The plotted hazard rates for each model specification suggest that the mortality risk among obese individuals appears to be similar for Hispanics and non-Hispanic Whites, while non-Hispanic Blacks have the highest rate.

Model fit

#constructing a table of relative model fits
AIC0<-AIC(m0)
Warning in eval(family$initialize): non-integer #successes in a binomial glm!
AIC1<-AIC(m1)
Warning in eval(family$initialize): non-integer #successes in a binomial glm!
AIC2<-AIC(m2)
Warning in eval(family$initialize): non-integer #successes in a binomial glm!
AIC3<-AIC(m3)
Warning in eval(family$initialize): non-integer #successes in a binomial glm!
AIC4<-AIC(m4)
Warning in eval(family$initialize): non-integer #successes in a binomial glm!
AICS<-data.frame(AIC = c(AIC0["AIC"],AIC1["AIC"],AIC2["AIC"],AIC3["AIC"],AIC4["AIC"]),
mod = factor(c("const", "general", "linear", "poly 2", "spline")) )

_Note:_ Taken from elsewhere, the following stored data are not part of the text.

Definition set_g_depth_ratio (v : Z) (s : State) : State :=
  mkState (g_random_number s) (g_base_tempo s) (g_base_duty_cycle s)
    (g_base_table_index s) (g_base_phase_accumulator s) (g_duty_cycle s)
    (g_table_index s) (g_phase_accumulator s)
    (g_multiplier_alignment_index s) (g_waveform s) (g_multiplier s)
    (g_tempo_adjust_offset s) v (g_depth_offset s) (g_depth_table s)
    (is_counting_tempo s) (has_received_tap_input s) (has_random_seed s)
    (g_tempo_ms_count s) (previous_sync_input s) (OCR0A s)
    (PORTA_TEMPO_OUT s) (rand_next s) (srand_log s) (random_log s).

Definition set_g_depth_offset (v : Z) (s : State) : State :=
  mkState (g_random_number s) (g_base_tempo s) (g_base_duty_cycle s)
    (g_base_table_index s) (g_base_phase_accumulator s) (g_duty_cycle s)
    (g_table_index s) (g_phase_accumulator s)
    (g_multiplier_alignment_index s) (g_waveform s) (g_multiplier s)
    (g_tempo_adjust_offset s) (g_depth_ratio s) v (g_depth_table s)
    (is_counting_tempo s) (has_received_tap_input s) (has_random_seed s)
    (g_tempo_ms_count s) (previous_sync_input s) (OCR0A s)
    (PORTA_TEMPO_OUT s) (rand_next s) (srand_log s) (random_log s).

Definition set_g_depth_table (v : list Z) (s : State) : State :=
  mkState (g_random_number s) (g_base_tempo s) (g_base_duty_cycle s)
    (g_base_table_index s) (g_base_phase_accumulator s) (g_duty_cycle s)
    (g_table_index s) (g_phase_accumulator s)
    (g_multiplier_alignment_index s) (g_waveform s) (g_multiplier s)
    (g_tempo_adjust_offset s) (g_depth_ratio s) (g_depth_offset s) v
    (is_counting_tempo s) (has_received_tap_input s) (has_random_seed s)
    (g_tempo_ms_count s) (previous_sync_input s) (OCR0A s)
    (PORTA_TEMPO_OUT s) (rand_next s) (srand_log s) (random_log s).

Definition set_is_counting_tempo (v : bool) (s : State) : State :=
  mkState (g_random_number s) (g_base_tempo s) (g_base_duty_cycle s)
    (g_base_table_index s) (g_base_phase_accumulator s) (g_duty_cycle s)
    (g_table_index s) (g_phase_accumulator s)
    (g_multiplier_alignment_index s) (g_waveform s) (g_multiplier s)
    (g_tempo_adjust_offset s) (g_depth_ratio s) (g_depth_offset s)
    (g_depth_table s) v (has_received_tap_input s) (has_random_seed s)
    (g_tempo_ms_count s) (previous_sync_input s) (OCR0A s)
    (PORTA_TEMPO_OUT s) (rand_next s) (srand_log s) (random_log s).

Definition set_has_received_tap_input (v : bool) (s : State) : State :=
  mkState (g_random_number s) (g_base_tempo s) (g_base_duty_cycle s)
    (g_base_table_index s) (g_base_phase_accumulator s) (g_duty_cycle s)
    (g_table_index s) (g_phase_accumulator s)
    (g_multiplier_alignment_index s) (g_waveform s) (g_multiplier s)
    (g_tempo_adjust_offset s) (g_depth_ratio s) (g_depth_offset s)
    (g_depth_table s) (is_counting_tempo s) v (has_random_seed s)
    (g_tempo_ms_count s) (previous_sync_input s) (OCR0A s)
    (PORTA_TEMPO_OUT s) (rand_next s) (srand_log s) (random_log s).

Definition set_has_random_seed (v : bool) (s : State) : State :=
  mkState (g_random_number s) (g_base_tempo s) (g_base_duty_cycle s)
    (g_base_table_index s) (g_base_phase_accumulator s) (g_duty_cycle s)
    (g_table_index s) (g_phase_accumulator s)
    (g_multiplier_alignment_index s) (g_waveform s) (g_multiplier s)
    (g_tempo_adjust_offset s) (g_depth_ratio s) (g_depth_offset s)
    (g_depth_table s) (is_counting_tempo s) (has_received_tap_input s) v
    (g_tempo_ms_count s) (previous_sync_input s) (OCR0A s)
    (PORTA_TEMPO_OUT s) (rand_next s) (srand_log s) (random_log s).

Definition set_g_tempo_ms_count (v : Z) (s : State) : State :=
  mkState (g_random_number s) (g_base_tempo s) (g_base_duty_cycle s)
    (g_base_table_index s) (g_base_phase_accumulator s) (g_duty_cycle s)
    (g_table_index s) (g_phase_accumulator s)
    (g_multiplier_alignment_index s) (g_waveform s) (g_multiplier s)
    (g_tempo_adjust_offset s) (g_depth_ratio s) (g_depth_offset s)
    (g_depth_table s) (is_counting_tempo s) (has_received_tap_input s)
    (has_random_seed s) v (previous_sync_input s) (OCR0A s)
    (PORTA_TEMPO_OUT s) (rand_next s) (srand_log s) (random_log s).

Definition set_previous_sync_input (v : bool) (s : State) : State :=
  mkState (g_random_number s) (g_base_tempo s) (g_base_duty_cycle s)
    (g_base_table_index s) (g_base_phase_accumulator s) (g_duty_cycle s)
    (g_table_index s) (g_phase_accumulator s)
    (g_multiplier_alignment_index s) (g_waveform s) (g_multiplier s)
    (g_tempo_adjust_offset s) (g_depth_ratio s) (g_depth_offset s)
    (g_depth_table s) (is_counting_tempo s) (has_received_tap_input s)
    (has_random_seed s) (g_tempo_ms_count s) v (OCR0A s) (PORTA_TEMPO_OUT s)
    (rand_next s) (srand_log s) (random_log s).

AICS$mod<-forcats::fct_relevel(AICS$mod,
c("general", "const" , "linear", "poly2", "spline"))
Warning: 1 unknown level in `f`: poly2
AICS$deltaAIC<-AICS$AIC - AICS$AIC[AICS$mod=="general"]

knitr::kable(AICS[, c("mod", "AIC", "deltaAIC")],
caption = "Relative AIC for alternative time specifications")
Relative AIC for alternative time specifications
mod AIC deltaAIC
const 15791.71 4544.15216
general 11247.56 0.00000
linear 11315.69 68.13744
poly 2 11284.06 36.50958
spline 11283.56 36.00395

It seems that out of all the alternative time specifications, the spline fits the general model the best.